The Star exclusively released details of the report on Tuesday. The report was submitted to Director of Public Prosecutions Keriako Tobiko on June 19 with a recommendation that there be a public inquest into Monson's death. Lord Monson, through spokesperson George Thwaites of Clearwood Communications in London, demanded a murder inquiry instead.
"We strongly disagree with Mr Amin's final statement that in his opinion 'the circumstances surrounding the death of the deceased (Alexander) can best be determined by a public inquest," he said. "What must be conducted instead is a murder inquiry which must be opened immediately and the suspects who were responsible for Alexander at the time of his incarceration must be arrested, charged and tried in a court of law," said Lord Monson. "If the Kenyan police authorities do not have the stomach to investigate themselves, the case should be handed to another body which does not have existing relationships with the culprits. A body that is both independent and fearless in its pursuit of the law," said Lord Monson.
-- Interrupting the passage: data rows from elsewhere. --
(** ** Every waiter is woken *)

Section Mass.
Context {K A : Type} `{Countable K} (w : A → nat).
Definition mass (m : gmap K A) : nat := map_fold (λ _ x n, w x + n)%nat 0%nat m.
Lemma mass_delete m i x : m !! i = Some x → mass m = (w x + mass (delete i m))%nat.
  Proof. intros Hi. apply (map_fold_delete_L (λ _ x n, w x + n)%nat 0%nat i x m); [intros; lia|done]. Qed.
Lemma mass_fresh m i x : m !! i = None → mass (<[i := x]> m) = (w x + mass m)%nat.
  Proof. intros Hi. apply (map_fold_insert_L (λ _ x n, w x + n)%nat 0%nat i x m); [intros; lia|done]. Qed.
Lemma mass_insert m i x y : m !! i = Some x → (mass (<[i := y]> m) + w x = mass m + w y)%nat.
  Proof.
    intros Hi. rewrite (mass_delete m i x Hi), (mass_delete (<[i := y]> m) i y) by apply lookup_insert_eq.
    rewrite delete_insert_eq. lia.
  Qed.
Lemma mass_le m i x : m !! i = Some x → (w x ≤ mass m)%nat.
  Proof. intros Hi. rewrite (mass_delete m i x Hi). lia. Qed.
Lemma mass_fmap (g : A → A) m : (∀ x, w (g x) = w x) → mass (g <$> m) = mass m.
  Proof.
    intros Hg. induction m as [|i x m Hi IH] using map_ind; [by rewrite fmap_empty|].
    rewrite fmap_insert, !mass_fresh; [by rewrite Hg, IH|done|by rewrite lookup_fmap, Hi].
  Qed.
End Mass.

Definition task_rank (f : nat) (t : Task) : nat := rank f (t_point t).
Definition reg_rank (f : nat) (f' : nat) : nat := if decide (f' = f) then 2 else 0.

(** The steps that tasks may still make towards notifying the waiters of [f]. *)
Definition charge (f : nat) (c : Config) : nat :=
  (mass (task_rank f) (tasks c) + mass (reg_rank f) (flights (registry (shared c))))%nat.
Lord Monson and his family have maintained that Alexander was assaulted while under arrest and that injuries brought on by blows to the head caused a brain haemorrhage. "In the face of global scepticism about the credibility of the Kenyan police authorities, we stood back to allow a full and thorough investigation," Lord Monson, 57, also told the Daily Telegraph in London. "Yet [Mr Amin's] report states he has absolutely no idea how Alexander died."
Monson, 28 years, was arrested on suspicion of smoking bhang after a night out with friends in Diani where he lived with his mother, Hilary, 58. "The report concedes and reconfirms... that Alexander was killed by blunt force trauma," Lord Monson said. "We have said from the very beginning that Alexander was brutally killed in police custody. Mr Amin's report only serves to reinforce our view. And yet not a single arrest has been made." "This is a setback for us but it is not the end of the road," Lord Monson said.
The family lawyer in Kenya, Nishit Maru, yesterday said that they are waiting to hear from the Director of Public Prosecutions before proceeding. Alexander's mother Hilary Martin said she was upset by the report but they will continue pursuing the matter through the law. Last week, Hilary expressed fears that unknown people were trying to cover up Alexander's death after five people claiming to be policemen came to the family home in Ukunda looking for a stolen iPad. She told the Star that they have concrete evidence that her son was killed.